There is a new home for the "worst of the worst," the most violent and escape-prone of California's 92,000 prison inmates. It is Pelican Bay, an eerie, high-tech prison within a prison that is touted as the nation's most secure lockup.
Its name may make it sound like a resort, but Pelican Bay is a stark, silent, X-shaped place monitored by video cameras and microphones. Here, more than 1,000 prisoners live in a world of concrete and steel and silence, confined to their 80-square-foot cells for 221/2 hours a day. They are allowed out for a 90-minute exercise period, alone and without athletic equipment, in a tiny concrete "yard" with 20-foot-high walls.The prisoners in the Security Housing Unit, the core of the Pelican Bay State Prison, are set apart from the rest of the prison population. They live in eight-cell "pods," one man to a cell. Each pod has its own adjacent exercise area.
The other inmates, about 1,700 in the general population, are treated like conventional prisoners. They have access to barbells and basketballs. They eat in the prison kitchen and spend time in the "day room," with telephones and cable television. They can have conjugal visits with spouses.

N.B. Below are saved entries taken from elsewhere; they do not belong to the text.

(* ===== verification/FlashChip.v ===== *)
(** The serial flash behind its controller, as the driver sees it through the
    configuration port and the memory map: one transfer for each byte that is
    written to the port, as the data sheet of the flash and the register map of
    the controller (rtl/qflexpress.v) describe them.

    Programming and erasing change the memory as [program] and [erase] do, which
    [FlashProps] proves of the simulated flash.  A memory read while the flash is
    not in its read mode, or is busy, raises [FAULT]. *)

From stdpp Require Import base tactics list numbers option.
From Stdlib Require Import ZArith Lia.
From S2P Require Import Prelude Words FlashSim FlashProps FlashDrvr.
Local Open Scope Z_scope.

Record CHIP : Type := mkCHIP {
  k_mem : Z -> Z;
  k_wel : bool;                (* write enable latch *)
  k_wait : nat;                (* status reads until the write in progress ends *)
  k_user : bool;               (* the port has the flash *)
  k_xip : bool;                (* quad reads without a command *)
  k_rx : list (bool * Z);      (* bytes since the selection, with their speed *)
  k_in : Z                     (* the byte that came back last *)
}.

#[export] Instance set_k_mem : Setter k_mem := fun v s => mkCHIP v (k_wel s) (k_wait s) (k_user s) (k_xip s) (k_rx s) (k_in s).
#[export] Instance set_k_wel : Setter k_wel := fun v s => mkCHIP (k_mem s) v (k_wait s) (k_user s) (k_xip s) (k_rx s) (k_in s).
#[export] Instance set_k_wait : Setter k_wait := fun v s => mkCHIP (k_mem s) (k_wel s) v (k_user s) (k_xip s) (k_rx s) (k_in s).
#[export] Instance set_k_user : Setter k_user := fun v s => mkCHIP (k_mem s) (k_wel s) (k_wait s) v (k_xip s) (k_rx s) (k_in s).
#[export] Instance set_k_xip : Setter k_xip := fun v s => mkCHIP (k_mem s) (k_wel s) (k_wait s) (k_user s) v (k_rx s) (k_in s).
#[export] Instance set_k_rx : Setter k_rx := fun v s => mkCHIP (k_mem s) (k_wel s) (k_wait s) (k_user s) (k_xip s) v (k_in s).
#[export] Instance set_k_in : Setter k_in := fun v s => mkCHIP (k_mem s) (k_wel s) (k_wait s) (k_user s) (k_xip s) (k_rx s) v.

Section Chip.
(** The identification, and the number of status reads that a write lasts. *)
Context (chip_id : list Z) (t_write : nat).

(** The end of a selection: the command takes effect. *)
Definition command (bs : list (bool * Z)) (k : CHIP) : CHIP :=
  match bs with
  | [(false, 0x06)] => k <| k_wel := true |>
  | [(false, 0x04)] => k <| k_wel := false |>
  | (false, 0x81) :: _ => k <| k_wel := false |>
  | (false, 0x02) :: (false, a2) :: (false, a1) :: (false, a0) :: ds =>
      if k_wel k
      then k <| k_mem := program (k_mem k) (a2 * 65536 + a1 * 256 + a0) (snd <$> ds) |>
             <| k_wel := false |> <| k_wait := t_write |>
      else k
  | [(false, 0xd8); (false, a2); (false, a1); (false, a0)] =>
      if k_wel k
      then k <| k_mem := erase (k_mem k) (a2 * 65536 + a1 * 256 + a0) |> <| k_wel := false |> <| k_wait := t_write |>
      else k
  | (false, 0xeb) :: (true, _) :: (true, _) :: (true, _) :: (true, md) :: _ =>
      k <| k_xip := (md .& 0xf0 =? 0xa0) |>
  | _ => k
  end.

Definition deselect (k : CHIP) : CHIP :=
  let bs := k_rx k in
  let k := k <| k_rx := [] |> in
  if k_xip k then (if forallb (fun b => snd b =? 0xff) bs && negb (bool_decide (bs = [])) then k <| k_xip := false |> else k)
  else if decide (k_wait k = 0%nat) then command bs k
  else k.

(** A byte out, and the byte that comes back. *)
Definition exchange (quad : bool) (b : Z) (k : CHIP) : CHIP :=
  let k' := k <| k_rx := k_rx k ++ [(quad, b)] |> in
  if k_xip k then k' <| k_in := 0xff |>
  else match k_rx k with
  | (false, 0x05) :: _ =>
      k' <| k_in := (if decide (k_wait k = 0%nat) then 0 else 1) .| (if k_wel k then 2 else 0) |> <| k_wait := pred (k_wait k) |>
  | (false, 0x9f) :: bs => k' <| k_in := nth (length bs) chip_id 0 |>
  | _ => k' <| k_in := 0xff |>
  end.

(** A write to the configuration port. *)
Definition port_write (v : Z) (k : CHIP) : CHIP :=
  if truthy (v .& CFG_USERMODE) then
    if truthy (v .& CFG_USER_CS_n) then (deselect k) <| k_user := true |>
    else (exchange (truthy (v .& CFG_QSPEED)) (v .& 0xff) k) <| k_user := true |>
  else (deselect k) <| k_user := false |>.

(** A word of memory, as the bus gives it. *)
Definition mem_word (m : Z -> Z) (a : Z) : Z := buildword (m a) (m (a + 1)) (m (a + 2)) (m (a + 3)).

Definition chip_writeio (a v : Z) : M CHIP unit := fun k =>
  if a =? R_FLASHCFG then Ret tt (port_write v k) else Ret tt k.
Definition chip_readio (a : Z) : M CHIP Z := fun k => Ret (k_in k) k.
Definition chip_readi (a : Z) (n : nat) : M CHIP (list Z) := fun k =>
  if negb (k_user k) && k_xip k && bool_decide (k_wait k = 0%nat)
  then Ret (map (fun i => mem_word (k_mem k) (a - FLASHBASE + 4 * Z.of_nat i)) (seq 0 n)) k
  else Exn FAULT k.
(** Writes to the memory map are ignored. *)
Definition chip_writei (a : Z) (ws : list Z) : M CHIP unit := fun k => Ret tt k.

#[export] Instance chip_bus : DEVBUS CHIP :=
  {| dev_writeio := chip_writeio; dev_readio := chip_readio; dev_readi := chip_readi; dev_writei := chip_writei |}.
End Chip.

But the Security Housing Unit prisoners exist in isolation.
"These are the worst of the worst, the ones who have shown they can't be managed safely," said Lt. Al Deines, a prison spokesman.
Pelican Bay opened its well-secured doors seven months ago. Previously, the state's worst prisoners usually went to San Quentin or Folsom prisons - places rich in the folklore of criminology but no longer adequate for the state's huge prison population.

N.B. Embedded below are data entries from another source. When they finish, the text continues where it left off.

Definition tick (i_tx : Z) : UM Z :=
  poll_accept ;;
  let* s := get in
  let '(r, ch) := rx_tick (u_cfg s) i_tx (u_rx s) in
  modify (fun s => s <| u_rx := r |>) ;;
  (match ch with Some ch => received ch | None => ret tt end) ;;
  let* s := get in
  if m_tx_state (u_tx s) =? TXIDLE then
    let* ch := next in
    if 0 <=? ch then modify (fun s => s <| u_tx := tx_load (u_cfg s) ch |>) ;; ret 0 else ret 1
  else
    let '(t, o_rx) := tx_shift (u_cfg s) (u_tx s) in
    modify (fun s => s <| u_tx := t |>) ;;
    ret o_rx.

(** [operator()] with a setup register. *)
Definition tick_setup (i_tx isetup : Z) : UM Z := setup isetup ;; tick i_tx.

(** [while(1) { nr = read(...); if (nr <= 0) break; }] *)
Definition drain (fuel : nat) (fd : Z) : UM unit :=
  loop fuel (fun _ : unit =>
    let* r := net (sk_recv fd 512) in
    if r.1 <=? 0 then ret (inr tt) else ret (inl tt)) tt.

(** ["\n[SIM] Connection-Closed\n"] *)
Definition SIM_CLOSED : list Z :=
  [10; 91; 83; 73; 77; 93; 32; 67; 111; 110; 110; 101; 99; 116; 105; 111; 110; 45; 67; 108; 111; 115; 101; 100; 10].

Definition kill (fuel : nat) : UM unit :=
  let* s := get in
  (if 0 <=? m_con s then
     (if 0 <? m_conpos s then net (sk_send (m_con s) (take (Z.to_nat (m_conpos s)) (m_conbuf s))) ;; ret tt else ret tt) ;;
     let* nw := net (sk_send (m_con s) SIM_CLOSED) in
     if 0 <? nw then net_ (sk_shutdown (m_con s)) ;; drain fuel (m_con s) else ret tt
   else ret tt) ;;
  (if 0 <=? m_skt s then net_ (sk_close (m_skt s)) else ret tt) ;;
  (if 0 <=? m_console s then net_ (sk_close (m_console s)) else ret tt) ;;
  (if 0 <=? m_cmd s then
     (if 0 <? m_cmdpos s then net (sk_send (m_cmd s) (take (Z.to_nat (m_cmdpos s)) (m_cmdbuf s))) ;; ret tt else ret tt) ;;
     net_ (sk_shutdown (m_cmd s)) ;; drain fuel (m_cmd s)
   else ret tt) ;;
  modify (fun s => s <| m_con := -1 |> <| m_skt := -1 |> <| m_console := -1 |> <| m_cmd := -1 |>).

At Pelican Bay, prisoners are shackled and flanked by two truncheon-wielding officers every time they are moved outside their cells.
Aside from that, guards have little direct contact with the prisoners. They open the sliding cell doors - slabs of steel perforated with small holes - by remote control pneumatics, and they use loudspeakers to direct the inmates in and out. Except for the periodic sound of a door slamming or a voice on a speaker, the Security Housing Unit - the "Shu" - is strangely quiet.
"Listen!" an officer tells a visitor. "What do you hear? Nothing. It's not like other prisons."